Now, I’m not saying the cruising yacht of the future will look like an AC75, but just as the Wright Brothers’ Kittyhawk bears little resemblance to a Gulfstream corporate jet, or the Model T Ford to a Formula 1 car, both can trace their lineage back to those points in time. We can identify the steps on the way that were necessary to reach the current state of design.
We’re only at the beginning of this particular evolutionary journey.
THE AC75 RULE – A LOOK UNDER THE HOOD
It returns to a box rule as we had before the AC50 cat, in which a box of dimensions sets the envelope, and teams optimise their design within that envelope.
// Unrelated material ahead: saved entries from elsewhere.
(** A run whose remaining cost is nowhere above that of another, and never
    rises, pays back no later. *)
Lemma payback_order (cost first price rate cost' first' price' rate' : Q) :
  (forall i, (i <= 25)%nat ->
     nth i (remaining_cost cost first price rate) 0
     <= nth i (remaining_cost cost' first' price' rate') 0) ->
  (forall i j, (i <= j)%nat -> (j <= 25)%nat ->
     nth j (remaining_cost cost first price rate) 0
     <= nth i (remaining_cost cost first price rate) 0) ->
  create_economic_plot cost first price rate
  <= create_economic_plot cost' first' price' rate'.
Proof.
  intros Hle Hmono.
  assert (Hb := payback_within_horizon_aux cost first price rate).
  assert (Hb' := payback_within_horizon_aux cost' first' price' rate').
  destruct (payback_located cost first price rate)
    as [[Hpos E] | [[Hneg E] | [j [Hj [Hge [Hnext [Hend Hmid]]]]]]].
  - rewrite E. rewrite (payback_right cost' first' price' rate').
    + apply Qle_refl.
    + assert (H := Hle 25%nat ltac:(lia)). lra.
  - rewrite E. apply Hb'.
  - destruct (payback_located cost' first' price' rate')
      as [[Hpos' E'] | [[Hneg' E'] | [j' [Hj' [Hge' [Hnext' [Hend' Hmid']]]]]]].
    + rewrite E'. apply Hb.
    + exfalso.
      assert (H0 := Hle 0%nat ltac:(lia)).
      assert (H1 := Hmono 0%nat j ltac:(lia) Hj).
      rewrite (remaining_cost_nth 0 cost') in H0 by lia.
      change (nth 0 (cumulative_savings first' price' rate') 0) with 0 in H0. lra.
    + destruct (lt_eq_lt_dec j j') as [[Hlt | Heq] | Hgt].
      * assert (Hj25 : (j < 25)%nat) by lia.
        rewrite (Hmid Hj25).
        assert (Hs := payback_segment cost first price rate j Hj25 Hge (Hnext Hj25)).
        assert (Hlow : inject_Z (Z.of_nat j') <= create_economic_plot cost' first' price' rate').
        { destruct (Nat.eq_dec j' 25) as [E25|Hne].
          - rewrite (Hend' E25). subst j'. apply Qle_refl.
          - assert (Hj25' : (j' < 25)%nat) by lia. rewrite (Hmid' Hj25').
            apply (payback_segment cost' first' price' rate' j' Hj25' Hge' (Hnext' Hj25')). }
        assert (Hjj := inject_nat_le (S j) j' ltac:(lia)).
        rewrite inject_nat_succ in Hjj. lra.
      * subst j'. destruct (Nat.eq_dec j 25) as [E25|Hne].
        -- rewrite (Hend E25), (Hend' E25). apply Qle_refl.
        -- assert (Hj25 : (j < 25)%nat) by lia.
           rewrite (Hmid Hj25), (Hmid' Hj25).
           specialize (Hnext Hj25). specialize (Hnext' Hj25).
           assert (Ha := Hle j ltac:(lia)). assert (Hbn := Hle (S j) ltac:(lia)).
           set (a := nth j (remaining_cost cost first price rate) 0) in *.
           set (b := nth (S j) (remaining_cost cost first price rate) 0) in *.
           set (a' := nth j (remaining_cost cost' first' price' rate') 0) in *.
           set (b' := nth (S j) (remaining_cost cost' first' price' rate') 0) in *.
           assert (Hf := fraction_order a (- b) a' (- b') Hge Ha ltac:(lra) ltac:(lra)).
           assert (E1 : a / (a - b) == a / (a + - b)) by (field; lra).
           assert (E2 : a' / (a' - b') == a' / (a' + - b')) by (field; lra).
           rewrite E1, E2. lra.
      * exfalso. assert (Hj25' : (j' < 25)%nat) by lia.
        specialize (Hnext' Hj25').
        assert (H1 := Hle (S j') ltac:(lia)).
        assert (H2 := Hmono (S j') j ltac:(lia) Hj). lra.
Qed.

Lemma current_yield_order (n : nat) (y y' r r' : Q) :
  0 <= y -> y <= y' -> r' <= r -> r <= 1 ->
  0 <= current_yield_after n y r /\
  current_yield_after n y r <= current_yield_after n y' r'.
Proof.
  revert y y'. induction n as [|n IH]; intros y y' Hy Hyy Hrr Hr; simpl.
  - split; assumption.
  - unfold_num. apply IH; try assumption.
    + apply Qmult_le_0_compat; lra.
    + assert (H1 : 0 <= y * (r - r')) by (apply Qmult_le_0_compat; lra).
      assert (H2 : 0 <= (y' - y) * (1 - r')) by (apply Qmult_le_0_compat; lra).
      lra.
Qed.

Lemma cumulative_savings_order (i : nat) (y y' p p' r r' : Q) :
  0 <= y -> y <= y' -> 0 <= p -> p <= p' -> r' <= r -> r <= 1 -> (i <= 25)%nat ->
  nth i (cumulative_savings y p r) 0 <= nth i (cumulative_savings y' p' r') 0.
Proof.
  intros Hy Hyy Hp Hpp Hrr Hr. induction i as [|i IH]; intros Hi.
  - apply Qle_refl.
  - rewrite !cumulative_savings_step by lia.
    destruct (current_yield_order i y y' r r' Hy Hyy Hrr Hr) as [H0 H1].
    set (c := current_yield_after i y r) in *.
    set (c' := current_yield_after i y' r') in *.
    assert (H2 : 0 <= c * (p' - p)) by (apply Qmult_le_0_compat; lra).
    assert (H3 : 0 <= (c' - c) * p') by (apply Qmult_le_0_compat; lra).
    assert (H4 := IH ltac:(lia)). lra.
Qed.

Lemma remaining_cost_falls (cost y p r : Q) (i j : nat) :
  0 <= y -> 0 <= p -> r <= 1 -> (i <= j)%nat -> (j <= 25)%nat ->
  nth j (remaining_cost cost y p r) 0 <= nth i (remaining_cost cost y p r) 0.
Proof.
  intros Hy Hp Hr Hij Hj. rewrite !remaining_cost_nth by lia.
  assert (H := cumulative_savings_monotone i j y p r Hy Hp Hr Hij Hj). lra.
Qed.

Lemma current_yield_no_degradation (n : nat) (y r : Q) :
  r == 0 -> current_yield_after n y r == y.
Proof.
  intros Hr. revert y. induction n as [|n IH]; intros y; simpl; [reflexivity|].
  rewrite IH. unfold_num. rewrite Hr. ring.
Qed.

Lemma cumulative_savings_no_degradation (i : nat) (y p r : Q) :
  r == 0 -> (i <= 25)%nat ->
  nth i (cumulative_savings y p r) 0 == inject_Z (Z.of_nat i) * (y * p).
Proof.
  intros Hr. induction i as [|i IH]; intros Hi.
  - cbn. ring.
  - rewrite cumulative_savings_step by lia. rewrite IH by lia.
    rewrite (current_yield_no_degradation i y r Hr), inject_nat_succ. ring.
Qed.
This ensures closeness of racing, by limiting how far a team can depart from the rest of the fleet while leaving enough room for creativity (and cunning) to play a role.
Some parts are specified in their geometry (such as the rig) and some are supplied (such as the foil arms) to limit the degree of spending – both in terms of money and design hours – allowing teams to focus on the areas that do make the biggest difference.
The hull length is set at 20.7m (68ft) plus a 2.16m bowsprit, taking the length to 22.86m (75ft). Beam is set at between 4.8m and 5.0m. The weight (ex- crew) is set at 6,195kg, while the D- section mast is 26.5m long.
The pivot points for the foils are set at 4.10m apart and 0.52m above the measurement water plane (MWP) within a zone 10m to 12m from the transom reference plane (TRP).
Foils may only cant through a range that does not cross the centre line, but there is no outboard limit other than that set by the allowable range of articulation of the Foil Cant System (FCS).
Unlike the AC50S, foil rake is not adjustable. Foil forces are varied by changing the global angle of the yacht (by raking a single 3m-wide rudder T-foil) and adjusting a trailing-edge foil flap to induce camber.
The foil arms are supplied, as are the batteries and rams in the FCS, but foil wings and foil tabs are open in terms of design and must fall within a boxed area that limits span to 4m and chord to 1.1m.
Foil wing/flap assemblies must be symmetrical about the foil arm and weigh around 1,150kg each. These form a ballast keel to hold the
RIGHT Articulated foils ensure the AC75 will be selfrighting in the event of a capsize.